The Board believes that depository institutions also may incur some additional
costs in operating a custodial inventory. For example, depository institutions may have to
modify their facilities to segregate Reserve Bank currency or to enhance their physical security,
perhaps by installing surveillance equipment. They may also have to enhance physical- and
procedural-access controls and engage in additional sorting and other handling of the notes held
in a custodial inventory.
Recirculation Fee
Most of the depository institutions with the largest cash operations have reported
that, whether or not the Board adopts this recirculation policy, by 2006 they will use medium- or
high-speed sorting equipment to process much of the currency deposited to Reserve Banks.

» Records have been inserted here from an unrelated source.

(* ===== verification/Prelude.v ===== *)
(** * EventBus-CPP: a verification development

    EventBus-CPP is an in-process publish/subscribe bus.  Every thread owns an
    [EventClient]: the objects of the thread ([EventTarget]) subscribe to event types
    through it and publish through it.  A client has a [SUB] and a [PUB] socket of
    libzmq (vendored under src/libzmq), connected to the [XPUB] and [XSUB] sockets that
    [EventBus] binds and joins with [zmq_proxy].  This library models the
    application, then the parts of libzmq that decide which message reaches which
    socket and in which form.

    ** The files

    The application (src/*.cpp, src/*.h):
    - [Mzmq]: MZmq.h.  The helpers that exchange an event as the frames [title],
      [content].  The socket is the class [Socket].
    - [Multimap]: [std::multimap], of the observers here and of the timers below, as nodes
      with identities, so that iterators outlive changes and a use of an invalid one is
      detected.
    - [EventClient]: EventClient.cpp.  [register_observer], [unregister_observer],
      [publish_event], [publish_loc_event], [handle_event]; the virtual method
      [event_handle] of the observers is a parameter and may call the client back.
    - [Runtime]: ClientCenter.cpp, EventTarget.cpp, MThread.cpp.  The pool of clients,
      the life of the client objects, and a thread's loop as steps that interleave with
      the calls of other threads.
    - [Singleton]: Singleton.h, at the grain of its accesses to the shared words.

    Subscriptions in libzmq (src/libzmq/src):
    - [Radix]: the tree nodes common to trie.hpp and generic_mtrie.hpp.
    - [Trie]: trie.cpp, the counted subscriptions of a XSUB socket.
    - [Mtrie]: generic_mtrie_impl.hpp, the pipes subscribed to each prefix of a XPUB
      socket.

    Messages and their routing:
    - [Msg]: msg.cpp, atomic_counter.hpp.  Messages and their counted contents.
    - [Pipes]: the interface [PipeOps], what a routing container asks of a pipe, with
      a sample instance.
    - [Array]: array.hpp, arrays whose items know their index, and the segments the
      containers make of them.
    - [Dist], [Fq], [Lb]: dist.cpp, fq.cpp, lb.cpp.  Fan-out, fair queueing and load
      balancing, proved against [PipeOps].

    The sockets of the bus:
    - [Xpub]: xpub.cpp and pub.cpp, over [Mtrie] and [Dist].
    - [Xsub]: xsub.cpp and sub.cpp, over [Trie], [Fq] and [Dist].
    - [Sock]: socket_base.cpp, the part of it that sends and receives: timeouts,
      commands, blocking.  The socket pattern is the class [SocketOps], the clock and the
      mailbox the class [Thread].
    - [SocketPoller]: socket_poller.cpp, on [poll].
    - [Proxy]: proxy.cpp, over the class [ProxySockets] and the poller.
    - [Bus]: the XSUB and the XPUB socket of EventBus.cpp with what the proxy moves from
      one to the other.

    Other sockets of libzmq:
    - [Dealer]: dealer.cpp, push.cpp, pull.cpp and pair.cpp, over [Fq] and [Lb].
    - [Req]: req.cpp, a DEALER socket that sends requests and receives their replies, and its
      session.  [ReqReply] has what it receives, [ReqSend] what it sends, [ReqRun] whose turn
      it is.

    Threads and bytes:
    - [Yqueue], [Ypipe]: yqueue.hpp and ypipe.hpp with atomic_ptr.hpp, the queue in
      chunks and the lock-free pipe on it.
    - [Conflate]: ypipe_conflate.hpp and dbuffer.hpp, the pipe of one message.
    - [Mailbox], [MailboxSafe]: mailbox.cpp over the steps of [Ypipe], and
      mailbox_safe.cpp: how threads send commands to each other.
    - [Own]: own.cpp and the commands of object.cpp it handles, with the threads of the
      objects as steps.  [OwnInv] has the invariant and the transitions that keep it,
      [OwnSafe] the safety and the termination of the tree.
    - [Ctx]: ctx.cpp and reaper.cpp, with the methods of socket_base.cpp they call.  The options
      of a context, its table of slots, its sockets from their creation to the reaper, and
      how it terminates.
    - [Timers]: timers.cpp, the timers of the public interface.  [PollerBase]: poller_base.cpp,
      the timers and the load of an I/O thread.  In both the handlers are parameters that may
      call the timers back.
    - [Pipe]: pipe.cpp.  The two ends of a pipe with the heap of their queues, the
      commands on their way to each end, and every method and command handler.
      [PipeSteps] has the elementary transitions and the invariant they keep,
      [PipeRuns] shows that every method is a sequence of transitions, [PipeLive] has
      the safety and termination of the protocol, [PipeFlow] the watermarks.
    - [Inproc]: the connections between the sockets of a context, of ctx.cpp and socket_base.cpp:
      the endpoints, the connections that wait for one, and the pairs of [Pipe], with a step
      for each critical section.  [PipeJoin] has the pairs whose second end has no owner yet,
      [InprocOps] what each operation does, [InprocInv] the invariant in four parts,
      [InprocSafe] that every operation keeps it, [InprocMeet] what follows.
    - [Wire], [Encoder], [Decoder]: wire.hpp, encoder.hpp, v1_encoder.cpp,
      v2_encoder.cpp, decoder.hpp, v1_decoder.cpp, v2_decoder.cpp and the two loops of
      stream_engine.cpp that drive them.

    A definition has the name of the method it translates; the fields of a record are
    the data members.  This file is the prelude: outcomes, table accesses, machine
    integers, lists, the automation and the hint databases of the other files.

    ** Conventions

    An operation that may abort or whose behaviour may be undefined returns an
    [outcome]: a failed [zmq_assert], a null or dangling pointer, an inactive union
    member, a double free and an index out of range are all [Crash].  So a theorem
    that an operation is [Done] says that none of these happens.  State is passed
    explicitly; state shared by threads is changed by steps of a thread, in any
    interleaving, and memory is sequentially consistent.  A return code with [errno] is
    a value of the result.  Machine integers are [Z]; where a width matters the
    definition wraps ([Msg]: the 32-bit counter; [Array]: the [int] index; [Wire]: the
    shifts), and the theorem states the bound under which nothing wraps.  Allocation
    succeeds.

    ** What the theorems show

    - Registrations ([EventClient]): any sequence of registrations, withdrawals and
      publications keeps the map of the abstract specification, a set of observers per
      event, and the socket subscribed exactly once to each observed event.  Dispatch
      calls exactly the observers of the title.  Where the code departs from that, the
      departure is a theorem: a local publication reaches later events, an
      observer that withdraws itself breaks the iterator, a refused subscription is
      kept, a half-received event is dispatched.
    - Life of threads and clients ([Runtime], [Singleton]): the objects of a thread share
      the client its loop serves when the thread's identifier is new, the loop stops, the pool keeps a
      dangling client after a thread is destroyed, which a thread with the same identifier
      gets, the singleton is built once.
    - Subscriptions ([Trie], [Mtrie]): the tries refine a table of reference counts and
      a table of sets of pipes, no assertion fails, nothing dead is left behind, a
      removed pipe is never matched.
    - Messages ([Msg]): reference counting refines value semantics, without a leak.
    - Routing ([Dist], [Fq], [Lb]): who gets a message, exactly; multipart messages stay
      together, except when a pipe terminates at the wrong moment (two theorems exhibit
      it); every active pipe is served within a round.
    - Sockets ([Xpub], [Xsub]): a publication reaches exactly its subscribers; in any run in which no pipe
      withdraws what it did not subscribe to, the subscriptions a XPUB socket passes on say
      exactly which prefixes are wanted; a XSUB
      socket returns the messages that match, whole, and nothing else, and polling
      does not change what is received.  Theorems exhibit what goes wrong
      with stray withdrawals, refused sends and manual mode.
    - Requests ([Dealer], [Req] to [ReqRun]): a REQ socket alternates whole requests and whole
      replies in any run; a request goes to one pipe behind its envelope, after what
      waited was thrown away; the reply is the first message from that pipe with the
      envelope; the session lets nothing else through; a PAIR socket has one peer.  Theorems
      exhibit a request that loses its envelope, a number that is leaked, and a session
      that refuses a frame it has let through.
    - The bus ([Bus]): in any run without stray withdrawals the frontend counts what the backend
      announced, once each; when nothing waits, exactly the prefixes with subscribers; the proxy
      brings the sockets to that state; in any run in which no publisher leaves in the middle of a
      message, a part crosses to exactly the subscribers it is meant for, whether or not the poll of the
      proxy has fetched it before.
    - Waiting ([Sock], [SocketPoller], [Proxy]): a call that sends or receives waits no more turns than
      commands arrive, with or without a timeout, and gives up only when the timeout has
      passed; commands are processed at least once every so many calls, a wait reports
      the events of its last pass, the poller is a map, forwarding moves whole messages, the
      proxy does not sleep while it could forward.  Theorems exhibit a busy loop of the
      proxy, a wait on a descriptor without events, a poll that a signal ends early.
    - Threads ([Ypipe], [Mailbox], [MailboxSafe]): any interleaving of the writer and the
      reader answers like a queue, in order, and no wake-up is lost; a mailbox delivers
      every command, once, in order, and a sleeping receiver is signalled.
    - The object tree ([Own] to [OwnSafe]): in any interleaving of the threads no object is used
      after its deletion, and a termination that was begun deletes the whole tree below
      the object.  Two theorems exhibit a request of a child that is lost and an object that
      is never deleted because a counter wrapped.
    - Contexts ([Ctx]): in any interleaving of the calls of the application and the events of
      the reaper no assertion fails and no empty slot is used, with one exception that a theorem
      states; a context has as many sockets as its options say; once its sockets are closed it
      terminates, and [terminate] wakes up only when nothing is left.  These are about contexts that
      were not refused an I/O thread when they started; a theorem exhibits what becomes of one that
      was, another a shutdown that is lost.
    - Timers ([Timers], [PollerBase]): a set of timers refines a plan, the intervals and next times of the
      identifiers and which of them are cancelled but not yet gone; running it calls what is
      due, once, in order, and returns; a cancelled timer never fires.  Theorems exhibit a run that never ends, handlers that break the
      iterator of the loop, and an interval that wraps.
    - Pipes ([Pipe] to [PipeFlow]): under any interleaving of the calls of both owners
      and the commands, no assertion of pipe.cpp fails and no queue is used after it was
      freed; a sleeping reader has a command on its way; a termination that was
      begun ends with both ends deleted; a queue keeps to its watermark and a writer
      that was refused can write again, as long as the watermarks stay and there are no
      credentials.  Three theorems exhibit runs that go wrong: a
      watermark announced after the acknowledgement, a delimiter lost to a hiccup, a
      watermark eaten by credentials.
    - Connections inside a context ([PipeJoin] to [InprocMeet]): in any interleaving of the calls of
      the sockets, setting options among them (a watermark not while a pipe has acknowledged its
      termination), every pair of pipes is in one place, waiting for a binder, on its way to it,
      or attached; binding takes exactly the connections that wait; the watermarks do not
      depend on who came first; a socket is deallocated exactly when nothing is on its way to
      it; and no assertion fails but one, of a bind that cannot send its routing id.
      Theorems exhibit that abort, a message lost to conflation and a writer
      that stays blocked.
    - Bytes ([Encoder], [Decoder]): the decoder inverts the encoder for both
      versions, however buffers and reads cut the stream; limits and malformed
      sizes are errors, before any allocation.

    ** Fuel

    Recursion of the source is structural where it can be.  Otherwise the fuel is an
    argument of the definition or is fixed by it, and the theorems show the result
    produced, so it was enough: the searches of [EventClient] get one unit per node of
    the map, its dispatch loops need one per observer they call, [RecvAllMessages]
    one more than the events that wait, the writing loops of [Dist] one per matching
    pipe, those of [Fq] and [Lb] one per active pipe, the encoder's inner loop 4 and
    the decoder's 3 (each has fewer states in a row without data), the decoding loop of
    the engine one per byte of input, the loops of [Xpub], [Xsub] and [Req] one more than the
    messages or frames that wait, the loop of [Timers.timeout] one per timer, that of [execute] is an argument
    that the theorems bound or show to exist, those of [Sock] one per round of waiting (the theorems give a bound
    from the timeout, or from the message that arrives), those of [SocketPoller] likewise, those
    of [Proxy] one per part of a message and one per turn, that of [Bus] one more than the
    subscriptions that wait, the loops of [Pipe] one per message that is in
    the queue when they start (nobody adds to it within a step).

    ** What is not modelled

    The thread of the bus (EventBus.cpp) is started and its sockets are bound by calls of
    libzmq.  [Bus] joins the sockets without the layer of [Sock] between them and the proxy,
    which waits where they would answer [EAGAIN].  In libzmq: the rest of
    [socket_base_t] (binding, connecting, closing, monitoring) and the other
    socket classes (REP, ROUTER, STREAM and the draft sockets), sessions, transports, security mechanisms, the pollers
    of the I/O threads, and options.  In [Own] the derived classes are the actions that
    objects take between commands; that a session delays its termination and a socket its
    deletion is not modelled, which [Ctx] has as one event.  In [Inproc] what a socket pattern does
    with an end that is attached to it is an input, a list of calls on the end; the last endpoint and
    the option that a socket is connected are left out, and the theorems are about sockets that
    do not conflate.  In [Pipe] a method is one step: the queues are those of the
    specification that [Ypipe] implements under any interleaving of their
    accesses.  Messages that a pipe closes are recorded in a log instead of a call of
    [Msg.close], the calls of the sinks are recorded and not executed, and the routing
    ids an end carries for its owner are left out.  The theorems on pairs of ends are for
    queues that do not conflate.
    The decoder's zero-copy allocators are left out, since they move bytes and do not
    change them, and so are the contents of metadata dictionaries. *)

From stdpp Require Export base tactics numbers list list_numbers gmap sets sorting.
From Stdlib Require Export ZArith Lia.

Most of these depository institutions would need only inexpensive modifications to their
processing equipment to recover fit currency for recirculation. The Board estimates that the total
annual incremental expense would be approximately $2 million for all institutions using
automated equipment to identify notes that are fit to recirculate.13
With the recirculation fee at $5 to $6 per bundle of cross-shipped currency, the
Board projects that depository institutions would incur up to $18 million in fees annually where
it is not economical for them to install currency fitness sorting equipment.14 Instead of paying a
recirculation fee to cross-ship this currency, however, the Board would expect depository
institutions to explore lower-cost alternatives, such as having tellers manually sort currency at
the point of receipt, paying currency to customers without fitness sorting when a range in the
quality of notes is acceptable to customers, or obtaining currency processing services from other
12
This estimate includes costs that vary with the volume of currency processed, including labor, materials, and equipment. The
amount by which Reserve Banks are able to reduce costs would depend on the actual decline in volumes because of this proposed
policy. This decline would depend on the extent to which: 1) depository institutions elect to pay the fee instead of recirculating;
2) depository institutions take full advantage of the de minimis exemption; and 3) depository institutions alter their handling of
denominations not covered by the proposed policy.
13
The Board assumes that depository institutions that use or acquire medium- or high-speed sorting equipment would use it to
process all but one-dollar notes for quality. This estimate also assumes that under the proposed policy those depository
institutions would process most of the $5 through $20 notes that they deposited with Reserve Banks during 2002.
14

This is the total estimated recirculation fee that depository institutions would incur if they cross-shipped 50 percent of $5
through $20 notes.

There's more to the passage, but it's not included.